L. Mahadevan, who was awarded an Ig Nobel Prize in physics for studying how sheets get wrinkled, wrote a loving tribute, a few months ago, to his teacher Joseph Keller [pictured here]. Keller is a two-time Ig Nobel Prize winner. The entire essay appears in SIAM News. Here are snippets:

kellerJoe Keller’s contributions to the mathematical sciences have led to many honors, including the National Medal of Science and the Wolf Prize for Mathematics… Last month, in the riotous ceremony that accompanies the annual awarding of the Ig Nobels, he was also recognized for his contributions to the funny sciences, twice (he may well be the first double winner). The first of his Ig Nobels corrected an omission (dating from 1999) for explaining the teapot effect and the second for work published in 2010 on the swaying of ponytails (shared with a group from the UK who calculated the shape of a ponytail). And what precisely were the prize-winning contributions?

Anyone who has poured tea from a kettle knows to be wary of the dribble along the spout that can ruin everything. Most scientists, asked to explain this effect, will mumble something about surface tension . . . NOT! Inspired by experiments of the rheologist Marcus Reiner (who poured colored tea underwater, where interfacial forces are unimportant but the effect persists), Keller wrote a note [2] about how inertial effects (and Bernoulli’s principle) can explain this phenomenon. Nearly 30 years later, with J.-M. Vanden-Broeck, he worked out a more complete theory [5,6], which was recognized by the 1999 Ig Nobel, though Keller’s contributions were inadvertently forgotten. In an interesting recent addendum, a group of scientists showed that by coating the spout with carbon black, they could change the wettability of the teapot and thence the effect, subtly modifying the role of inertia [1]—and showing that good problems never die! …

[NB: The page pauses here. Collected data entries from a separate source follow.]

Ltac targets_incl :=
  repeat match goal with
         | |- incl (jump_targets (_ ++ _)) _ =>
             rewrite jump_targets_app; apply incl_app
         | |- incl (jump_targets (if ?c then _ else _)) _ => destruct c
         | |- incl (jump_targets []) _ => apply incl_nil_l
         | H : helper_code ?c |- incl (jump_targets ?c) _ =>
             apply (helper_code_targets _ _ H); cbn; tauto
         end;
  try (let x := fresh "x" in
       let H := fresh "H" in
       unfold incl; intros x H; cbn in H; cbn; intuition (subst; tauto)).

(** X21, the labels of a fragment: when the helpers' code defines no label
    and jumps only to the slow-path label, every generated fragment defines
    the same nine labels, each once, and every jump in it aims at one of
    them. *)
Theorem fragment_labels_closed
        (E : emitter) (o : options_t) (eflags_live : bool) (type : esp_adjust_t) :
  emitter_helpers E o ->
  let code := generate_shared_esp_fastpath_helper E o eflags_live type in
  labels_defined code =
    [loop_shadow_lookup; shadow_lookup; loop_pop_repeat; loop_next_shadow;
     loop_push; loop_push_repeat; loop_done; mi_slowpath; restore] /\
  NoDup (labels_defined code) /\
  incl (jump_targets code) (labels_defined code).
Proof.
  intros (Hs & Hr & Hg & Hl & Hz & Ht & Hc) code.
  assert (D : labels_defined code =
              [loop_shadow_lookup; shadow_lookup; loop_pop_repeat;
               loop_next_shadow; loop_push; loop_push_repeat; loop_done;
               mi_slowpath; restore]).
  { subst code.
    unfold generate_shared_esp_fastpath_helper, fastpath_entry, swap_check,
      fastpath_loops, fastpath_exit.
    destruct eflags_live, (is_ret_immed type), (is_absolute type),
      (statistics o), (shared_slowpath o), (is_negative type);
      rewrite ?labels_defined_app, ?(proj1 Hs), ?(proj1 Hr), ?(proj1 Hg),
        ?(proj1 Hl), ?(proj1 Hz), ?(proj1 Ht), ?(proj1 Hc); reflexivity. }
  split; [exact D |]. split.
  - rewrite D. repeat constructor; cbn; intuition discriminate.
  - rewrite D. subst code.
    unfold generate_shared_esp_fastpath_helper, fastpath_entry, swap_check,
      fastpath_loops, fastpath_exit.
    targets_incl.
Qed.

(** The code generated in the concrete process. *)
Lemma fragment_labels_closed_witness :
  NoDup (labels_defined
           (generate_shared_esp_fastpath_helper E0 options0 true
              ESP_ADJUST_ABSOLUTE)) /\
  incl (jump_targets
          (generate_shared_esp_fastpath_helper E0 options0 true
             ESP_ADJUST_ABSOLUTE))
       (labels_defined
          (generate_shared_esp_fastpath_helper E0 options0 true
             ESP_ADJUST_ABSOLUTE)).
Proof.
  apply (fragment_labels_closed E0 options0 true ESP_ADJUST_ABSOLUTE).
  repeat split; cbn; intros l H; intuition congruence.
Defined.

(** ** The zeroing loop of lightweight mode *)

Lemma reg_eqb_refl r : reg_eqb r r = true.
Proof. now destruct r. Qed.

Lemma reg_eqb_neq a b : a <> b -> reg_eqb a b = false.
Proof. destruct a, b; (reflexivity || congruence). Qed.

Lemma label_eqb_refl l : label_eqb l l = true.
Proof. now destruct l. Qed.

Lemma label_eqb_neq a b : a <> b -> label_eqb a b = false.
Proof. destruct a, b; (reflexivity || congruence). Qed.

(** Two addresses in the same half of the address space compare as signed
    integers the way they do as addresses. *)
Lemma to_ptr_int_t_same_half lo x :
  lo = 0 \/ lo = half_modulus ->
  lo <= x < lo + half_modulus ->
  to_ptr_int_t x = x - 2 * lo.
Proof.
  assert (Hm : modulus = 4294967296) by reflexivity.
  assert (Hh : half_modulus = 2147483648) by reflexivity.
  intros [-> | ->] Hx.
  - rewrite to_ptr_int_t_small by (unfold is_int; lia). lia.
  - unfold to_ptr_int_t. rewrite Z.mod_small by lia.
    destruct (Z.ltb_spec x half_modulus); lia.
Qed.

Lemma opnd_address_reg m r :
  r <> REG_NULL -> opnd_address m r 0 = to_reg_t (regs m r).
Proof.
  intros H. unfold opnd_address. rewrite Z.add_0_r.
  destruct r; (reflexivity || congruence).
Qed.

Lemma zero_loop_round_run reg1 reg_mod retaddr loop_repeat m :
  reg1 <> reg_mod ->
  reg1 <> REG_NULL ->
  let r := to_reg_t (regs m reg1 - 4) in
  let m1 :=
    set_last_cmp (Some (to_ptr_int_t r, to_ptr_int_t (regs m reg_mod)))
                 (set_reg reg1 r (set_last_cmp None m)) in
  run_block (zero_loop_round reg1 reg_mod retaddr loop_repeat) m =
  if to_ptr_int_t r <? to_ptr_int_t (regs m reg_mod) then (Jump retaddr, m1)
  else if to_reg_t r + 4 <=? modulus
       then (Jump loop_repeat, set_mem (store_bytes (to_reg_t r) 4 0 (mem m)) m1)
       else (Stuck, m1).
Proof.
  intros Hr Hn r m1. subst r m1. cbn -[opnd_address reg_eqb].
  rewrite reg_eqb_refl, (reg_eqb_neq _ _ (not_eq_sym Hr)).
  destruct (_ <? _); [reflexivity |].
  rewrite opnd_address_reg by assumption. cbn -[to_reg_t reg_eqb].
  rewrite reg_eqb_refl.
  destruct (_ <=? _); reflexivity.
Qed.

Lemma run_S fuel code block m :
  run (S fuel) code block m =
  match run_block block m with
  | (Jump l, m') | (At l, m') => run fuel code (block_at l code) m'
  | r => r
  end.
Proof. reflexivity. Qed.

Lemma zero_loop_rounds reg1 reg_mod retaddr loop_repeat lo target code :
  reg1 <> reg_mod ->
  reg1 <> REG_NULL ->
  lo = 0 \/ lo = half_modulus ->
  lo + 4 <= target < lo + half_modulus ->
  block_at loop_repeat code = zero_loop_round reg1 reg_mod retaddr loop_repeat ->
  block_at retaddr code = [] ->
  forall (j : nat) m,
    regs m reg_mod = target ->
    target + 4 * Z.of_nat j <= regs m reg1 < target + 4 * Z.of_nat j + 4 ->
    regs m reg1 <= lo + half_modulus ->
    exists m',
      run (S j) code (zero_loop_round reg1 reg_mod retaddr loop_repeat) m =
        (Fall, m') /\
      (forall r, r <> reg1 -> regs m' r = regs m r) /\
      slots m' = slots m /\
      forall a, mem m' a =
                if (regs m reg1 - 4 * Z.of_nat j <=? a) && (a <? regs m reg1)
                then 0 else mem m a.
Proof.
  intros Hr Hn Hlo Ht B Br.
  assert (Hm : modulus = 4294967296) by reflexivity.
  assert (Hh : half_modulus = 2147483648) by reflexivity.
  induction j as [| j IH]; intros m Hmod Hreg Hhi.
  - cbn [run]. rewrite zero_loop_round_run by assumption. cbv zeta.
    rewrite Hmod.
    assert (R4 : to_reg_t (regs m reg1 - 4) = regs m reg1 - 4)
      by (apply to_reg_t_small; unfold is_reg_t; lia).
    rewrite R4.
    rewrite (to_ptr_int_t_same_half lo (regs m reg1 - 4)) by (assumption || lia).
    rewrite (to_ptr_int_t_same_half lo target) by (assumption || lia).
    destruct (Z.ltb_spec (regs m reg1 - 4 - 2 * lo) (target - 2 * lo)); [| lia].
    rewrite Br. cbn [run_block].
    eexists. split; [reflexivity |]. split; [| split].
    + intros r Hne. cbn. now rewrite (reg_eqb_neq _ _ Hne).
    + reflexivity.
    + intros a. cbn.
      destruct (Z.leb_spec (regs m reg1 - 0) a), (Z.ltb_spec a (regs m reg1));
        try reflexivity; lia.
  - rewrite run_S. rewrite zero_loop_round_run by assumption. cbv zeta.
    rewrite Hmod.
    assert (R4 : to_reg_t (regs m reg1 - 4) = regs m reg1 - 4)
      by (apply to_reg_t_small; unfold is_reg_t; lia).
    rewrite !R4.
    rewrite (to_ptr_int_t_same_half lo (regs m reg1 - 4)) by (assumption || lia).
    rewrite (to_ptr_int_t_same_half lo target) by (assumption || lia).
    destruct (Z.ltb_spec (regs m reg1 - 4 - 2 * lo) (target - 2 * lo)); [lia |].
    destruct (Z.leb_spec (regs m reg1 - 4 + 4) modulus); [| lia].
    rewrite B.
    match goal with
    | |- context [run (S j) code _ ?m2] =>
        destruct (IH m2) as (m' & E & Hregs & Hslots & Hmem)
    end.
    + cbn [regs set_mem set_last_cmp set_reg].
      now rewrite (reg_eqb_neq _ _ (not_eq_sym Hr)).
    + cbn [regs set_mem set_last_cmp set_reg]. rewrite reg_eqb_refl.
      rewrite Nat2Z.inj_succ in Hreg. lia.
    + cbn [regs set_mem set_last_cmp set_reg]. rewrite reg_eqb_refl. lia.
    + exists m'. split; [exact E |]. split; [| split].
      * intros r Hne. rewrite (Hregs r Hne). cbn [regs set_mem set_last_cmp set_reg].
        now rewrite (reg_eqb_neq _ _ Hne).
      * rewrite Hslots. reflexivity.
      * intros a. rewrite Hmem. cbn [regs mem set_mem set_last_cmp set_reg].
        rewrite reg_eqb_refl. rewrite Nat2Z.inj_succ.
        unfold store_bytes.
        rewrite Zdiv.Zdiv_0_l, Zdiv.Zmod_0_l.
        destruct (Z.leb_spec (regs m reg1 - 4 - 4 * Z.of_nat j) a),
          (Z.ltb_spec a (regs m reg1 - 4)),
          (Z.leb_spec (regs m reg1 - 4) a),
          (Z.ltb_spec a (regs m reg1 - 4 + 4)),
          (Z.leb_spec (regs m reg1 - 4 * Z.succ (Z.of_nat j)) a),
          (Z.ltb_spec a (regs m reg1));
          cbn [andb]; try reflexivity; lia.
Qed.

Lemma inline_zero_loop_blocks reg1 reg_mod type retaddr loop_repeat :
  retaddr <> loop_repeat ->
  block_at loop_repeat (inline_zero_loop reg1 reg_mod type retaddr loop_repeat) =
    zero_loop_round reg1 reg_mod retaddr loop_repeat /\
  block_at retaddr (inline_zero_loop reg1 reg_mod type retaddr loop_repeat) = [].
Proof.
  intros Hl. unfold inline_zero_loop, zero_loop_round.
  destruct (negb (is_absolute type)); cbn -[label_eqb];
    rewrite ?(label_eqb_neq _ _ (not_eq_sym Hl)), !label_eqb_refl;
    split; reflexivity.
Qed.

(** The entry of the loop: the copy of the stack pointer, the end of the
    loop and the test for a claim. *)
Lemma inline_zero_loop_entry reg1 reg_mod type retaddr loop_repeat m :
  reg1 <> reg_mod ->
  reg1 <> REG_ESP ->
  reg_mod <> REG_ESP ->
  let esp := regs m REG_ESP in
  let target := zero_loop_target type (regs m reg_mod) esp in
  exists m1,
    run_block (inline_zero_loop reg1 reg_mod type retaddr loop_repeat) m =
      (if to_ptr_int_t target >=? to_ptr_int_t esp
       then Jump retaddr else At loop_repeat, m1) /\
    regs m1 reg1 = esp /\
    regs m1 reg_mod = target /\
    regs m1 REG_ESP = esp /\
    slots m1 = slots m /\
    mem m1 = mem m.
Proof.
  intros H12 H1 H2 esp target. subst esp target.
  unfold inline_zero_loop, zero_loop_target, REG_XSP.
  destruct (is_absolute type); cbn -[reg_eqb];
    rewrite ?reg_eqb_refl, ?(reg_eqb_neq _ _ H12),
      ?(reg_eqb_neq _ _ (not_eq_sym H12)), ?(reg_eqb_neq _ _ H1),
      ?(reg_eqb_neq _ _ (not_eq_sym H1)), ?(reg_eqb_neq _ _ H2),
      ?(reg_eqb_neq _ _ (not_eq_sym H2));
    destruct (_ >=? _); cbn -[reg_eqb];
    (eexists; split; [reflexivity |]); cbn -[reg_eqb];
    rewrite ?reg_eqb_refl, ?(reg_eqb_neq _ _ H12),
      ?(reg_eqb_neq _ _ (not_eq_sym H12)), ?(reg_eqb_neq _ _ H1),
      ?(reg_eqb_neq _ _ (not_eq_sym H1)), ?(reg_eqb_neq _ _ H2),
      ?(reg_eqb_neq _ _ (not_eq_sym H2));
    repeat split.
Qed.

SIAM News has now published a letter written in response to that essay:

The 2012 Ig Nobel for Physics

To the Editor:

I read with great pleasure the article on Joseph B. Keller and the 2012 Ig Nobel for physics (SIAM News, December 2012). Keller is a man known for his intellect, creativity, and professional integrity (and a personal academic hero of mine). Readers may want to know that the 2012 Ig Nobel prize for physics was shared with Raymond E. Goldstein, Patrick B. Warren, and Robin C. Ball for a delightful paper on the shape of ponytails (Physical Review Letters, 2012). The 1999 Ig Nobel for physics was shared with Len Fisher for calculating the optimal way to dunk a biscuit. While it is certainly true that Wilkins won the Nobel prize for the determination of the structure of DNA in 1962, readers will appreciate the fact that it was shared with Watson and Crick.—Alain Goriely, University of Oxford.